Orthostatisches Ödem
Das orthostatische Ödem entsteht durch eine Belastung des Venen-Lymphsystems durch längeres Stehen oder Sitzen. Am Abend sind die „Beine dick“, jedoch am Morgen bereits wieder dünn. Das Ödem tritt immer an beiden Beinen gleichmäßig auf. Entfällt die Belastung im Alltag, wie z.B. im Urlaub oder an Wochenenden, tritt normalerweise kein orthostatisches Ödem auf. Als Therapie hilft das Tragen von Kompressionsstrümpfen meist aus. Die manuelle Lymphdrainage ist nur in Ausnahmefällen notwendig.
Idiopathisches Ödem
Das ideopathische Ödem kann bei Frauen, oft in der Menopause (plusminus zwei Jahre), auftreten und macht sich dann häufig als Spannungsgefühl im Körper bemerkbar. Das Ödem ist immer symmetrisch, jedoch nicht unbedingt sichtbar. Das Spannungsgefühl tritt am Morgen eher am Oberkörper auf, ab Nachmittag dann eher im Bereich der unteren Körperhälfte. Die Behandlung erfolgt über die manuelle Lymphdrainage und Kompressionsstrümpfe / Kompressionsstrumpfhose.

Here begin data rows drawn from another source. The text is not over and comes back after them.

Lemma getBitsValue_moves n r v r' : reader r → getBitsValue n r = Ret (v, r') → moves r r'.
Proof.
  intros [Hs _]. unfold getBitsValue. destruct (slice _ _ _) as [tl| |] eqn:E; [|done..]. ret_bind.
  destruct (GetBitsValue _ _ _) as [x| |]; [|done..]. ret_bind. intros [= <- <-].
  unfold slice in E. split; [done|]. unfold bitCarry, sized in *. cbn [r_bytes r_byteOffset r_bitsOffset].
  split; [|change 0x07 with (Z.ones 3); rewrite Z.land_ones by lia; by apply Z.mod_pos_bound].
  destruct (Z.ltb_spec (r_byteOffset r) 0); [done|].
  destruct (Z.ltb_spec (blen (r_bytes r)) (r_byteOffset r)); [done|].
  set (o := u64 (r_bitsOffset r + n)).
  pose proof (wrap_in_width 64 (r_bitsOffset r + n) ltac:(lia)) as Ho. fold o in Ho. unfold in_width in Ho.
  rewrite shiftr3. assert (0 ≤ o / 8 < 2 ^ 61).
  { split; [apply Z.div_pos; lia|]. apply Z.div_lt_upper_bound; lia. }
  rewrite (wrap_small 64) by (unfold in_width; lia). lia.
Qed.

Lemma parseAlignBits_moves r r' : reader r → parseAlignBits r = Ret r' → moves r r'.
Proof.
  intros Hr. unfold parseAlignBits. destruct (_ >? 0) eqn:E.
  - destruct (getBitsValue _ r) as [[v r1]| |] eqn:Eg; [|done..]. ret_bind. destruct (negb _); [done|].
    intros [= <-]. by eapply getBitsValue_moves.
  - destruct Hr as [_ Hb]. change 0x7 with (Z.ones 3) in E. rewrite land_ones_id in E by done.
    rewrite Z.gtb_ltb in E. apply Z.ltb_ge in E. unfold in_width in Hb.
    rewrite (proj2 (Z.eqb_eq _ 0)) by lia. cbn [negb]. intros [= <-]. split; [done|]. by split.
Qed.
(* ===== verification/Chaos.v ===== *)
(** * internal/chaos: dropping, delaying and fuzzing of messages

    The manager's rules and counters are a record, the random numbers a state
    [G] of class [Rand] that every draw advances.  Probabilities and rolls are
    rationals (every finite float64 is one), durations nanoseconds.  The locks
    are left out: each function is one atomic step here. *)

From S2P Require Import Prelude.
From Stdlib Require Export QArith.QArith_base.

#[local] Open Scope Z_scope.
#[local] Open Scope go_scope.

(** math/rand as the code uses it. *)
Class Rand (G : Type) := {
  Float64 : G → Q * G;
  Intn : Z → G → Z * G;
  Read : nat → G → list Z * G;
  Float64_range g : (0 <= fst (Float64 g) /\ fst (Float64 g) < 1)%Q;
  Intn_range n g : 0 < n → 0 ≤ fst (Intn n g) < n;
  Read_length n g : length (fst (Read n g)) = n;
}.

(** [rand.Intn(n)] panics for [n <= 0]. *)
Definition intn {G} `{Rand G} (n : Z) (g : G) : outcome (Z * G) :=
  if n <=? 0 then Panic else Ret (Intn n g).

Definition Qltb (a b : Q) : bool := negb (Qle_bool b a).

Record ChaosConfig := {
  DropProbability : Q;
  DelayDuration : Z;
  TargetMsgType : string;
  Enabled : bool;
}.

Record FuzzConfig := {
  TargetMsg : string;
  FuzzType : string;
  Probability : Q;
  FuzzEnabled : bool;
}.

Record ChaosManager := {
  NasRules : gmap Z ChaosConfig;
  NgapRules : gmap string ChaosConfig;
  DroppedNas : Z;
  DelayedNas : Z;
  DroppedNgap : Z;
  DelayedNgap : Z;
  FuzzRule : FuzzConfig;
  FuzzedMsgs : Z;
}.

Definition NoFuzz : FuzzConfig := {| TargetMsg := ""; FuzzType := ""; Probability := 0; FuzzEnabled := false |}.

Definition GlobalChaosManager : ChaosManager :=
  {| NasRules := ∅; NgapRules := ∅; DroppedNas := 0; DelayedNas := 0; DroppedNgap := 0; DelayedNgap := 0;
     FuzzRule := NoFuzz; FuzzedMsgs := 0 |}.

Definition ConfigureNas (ueId : Z) (config : ChaosConfig) (m : ChaosManager) : ChaosManager :=
  {| NasRules := <[ueId := config]> (NasRules m); NgapRules := NgapRules m;
     DroppedNas := DroppedNas m; DelayedNas := DelayedNas m;
     DroppedNgap := DroppedNgap m; DelayedNgap := DelayedNgap m;
     FuzzRule := FuzzRule m; FuzzedMsgs := FuzzedMsgs m |}.
(* ===== verification/AperFieldProps.v ===== *)
(** * lib/aper: what is encoded by its type is decoded

    [fits v t p]: the value [v] of type [t] is within the constraints that the
    tags [p] put on it and that writer and reader agree on.  Whatever fits is
    encoded, and decoded to the [same] value: equal but for the unused bits of
    bit strings, in which the reader leaves what follows in the message. *)

From S2P Require Import Prelude GoStrings AperBits AperPrim AperCodec AperField.

#[local] Open Scope Z_scope.
#[local] Open Scope go_scope.

(** ** Values that fit *)

#[export] Instance bytes_ok_dec l : Decision (bytes_ok l).
Proof. refine (Forall_dec (in_width 8) l). Defined.
#[export] Instance size_ok_dec len ext lo hi : Decision (size_ok len ext lo hi).
Proof. unfold size_ok. destruct lo, hi; apply _. Defined.
#[export] Instance valid_octets_dec bs ext lo hi : Decision (valid_octets bs ext lo hi).
Proof. unfold valid_octets. apply _. Defined.
#[export] Instance valid_bits_dec bs n ext lo hi : Decision (valid_bits bs n ext lo hi).
Proof. unfold valid_bits. apply _. Defined.
#[export] Instance integer_ok_dec v ext lo hi : Decision (integer_ok v ext lo hi).
Proof. unfold integer_ok. destruct lo, hi; apply _. Defined.
#[export] Instance count_ok_dec n ext lo hi : Decision (count_ok n ext lo hi).
Proof. unfold count_ok. destruct hi; apply _. Defined.

#[local] Abbreviation fields := (list (string * gotype * string)).
Definition tags (fs : fields) : list fieldParameters := List.map (λ f, parseFieldParameters f.2) fs.

(** Whether a value fits, its type and parameters still to come. *)
Definition checker : Type := gotype → fieldParameters → bool.

Fixpoint fits_fields (before : list (string * gotype * value)) (fs : fields) (vs : list value) (fts : list checker) : bool :=
  match fs, vs, fts with
  | [], [], [] => true
  | (name, t, tag) :: fs, v :: vs, ft :: fts =>
    let p := parseFieldParameters tag in
    exported name && (negb (optional p) || nilable t) &&
    (if optional p && is_nil v then true else match resolve before p with Ret p => ft t p | _ => false end) &&
    fits_fields (before ++ [(name, t, v)]) fs vs fts
  | _, _, _ => false
  end.

(** All alternatives but one are nil. *)
Fixpoint others_nil (j : nat) (fs : fields) (vs : list value) : bool :=
  match fs, vs with
  | [], [] => true
  | f :: fs, v :: vs =>
    exported f.1.1 && negb (optional (parseFieldParameters f.2)) &&
    match j with
    | O => others_nil (length fs) fs vs
    | S j => is_nil v && nilable f.1.2 && others_nil j fs vs
    end
  | _, _ => false
  end.
Lemma octet_count_le v : 0 ≤ v < 2 ^ 64 → 1 ≤ octet_count 127 1 v ≤ 9.
Proof.
  intros Hv. destruct (octet_count_spec 127 1 v) as (k&->&_&Hk); [split; [lia|]; assert (2 ^ 64 < 2 ^ (8 * Z.of_nat 127)) by done; lia|].
  destruct Hk as [->|Hk]; [lia|]. destruct (decide (k ≤ 8)%nat); [lia|].
  assert (2 ^ 64 ≤ 2 ^ (8 * (Z.of_nat k - 1))) by (apply Z.pow_le_mono_r; lia). lia.
Qed.
Lemma range_bytes_le fuel stop n v : n ≤ range_bytes fuel stop n v ≤ n + Z.of_nat fuel.
Proof.
  revert n v. induction fuel as [|fuel IH]; intros n v; cbn [range_bytes]; [lia|]. destruct (_ <=? stop); [lia|].
  pose proof (IH (n + 1) (v ≫ 8)). lia.
Qed.

Lemma grows_integer_octets r lb v n : 0 ≤ n ≤ 9 → grows (appendInteger_octets r lb v n) n.
Proof.
  intros Hn. unfold appendInteger_octets. destruct (r <? 0).
  - apply (grows_align (putBitsValue (u64 v & u64 (s64 (shl 64 1 (n * 8) - 1))) (n * 8))), grows_bits; lia.
  - apply (grows_align (putBitsValue (u64 (v - lb)) (n * 8))), grows_bits; lia.
Qed.
(* ===== verification/NgapTypes.v ===== *)
(** * lib/ngap/ngapType: the types of NGAP messages

    Every struct of ngapType with its fields, their types and aper tags, each
    after the types it uses; and all of them in one list. *)

From S2P Require Import Prelude AperField.

#[local] Open Scope Z_scope.
#[local] Open Scope string_scope.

Diuretika-induziertes Ödem
Diuretiker, sogenannte „Wassertabletten“, haben in der Regel einen negativen Einfluss auf das klassische Lymphödem. Die Eiweisskonzentration wird durch die Einnahme im Gewebe gesteigert, was zu einer erneuten Einlagerung von „Wasser“ führt. Das führt wiederrum zu einer gesteigerten Einnahme von Diuretika, was in einen Teufelskreislauf endet. Die Therapie besteht durch eine ärztlich kontrollierte Diuretika Reduzierung, manueller Lymphdrainage und Kompressionstherapie. Sie die Lymphödeme therapiert, endet die Lymphtherapie.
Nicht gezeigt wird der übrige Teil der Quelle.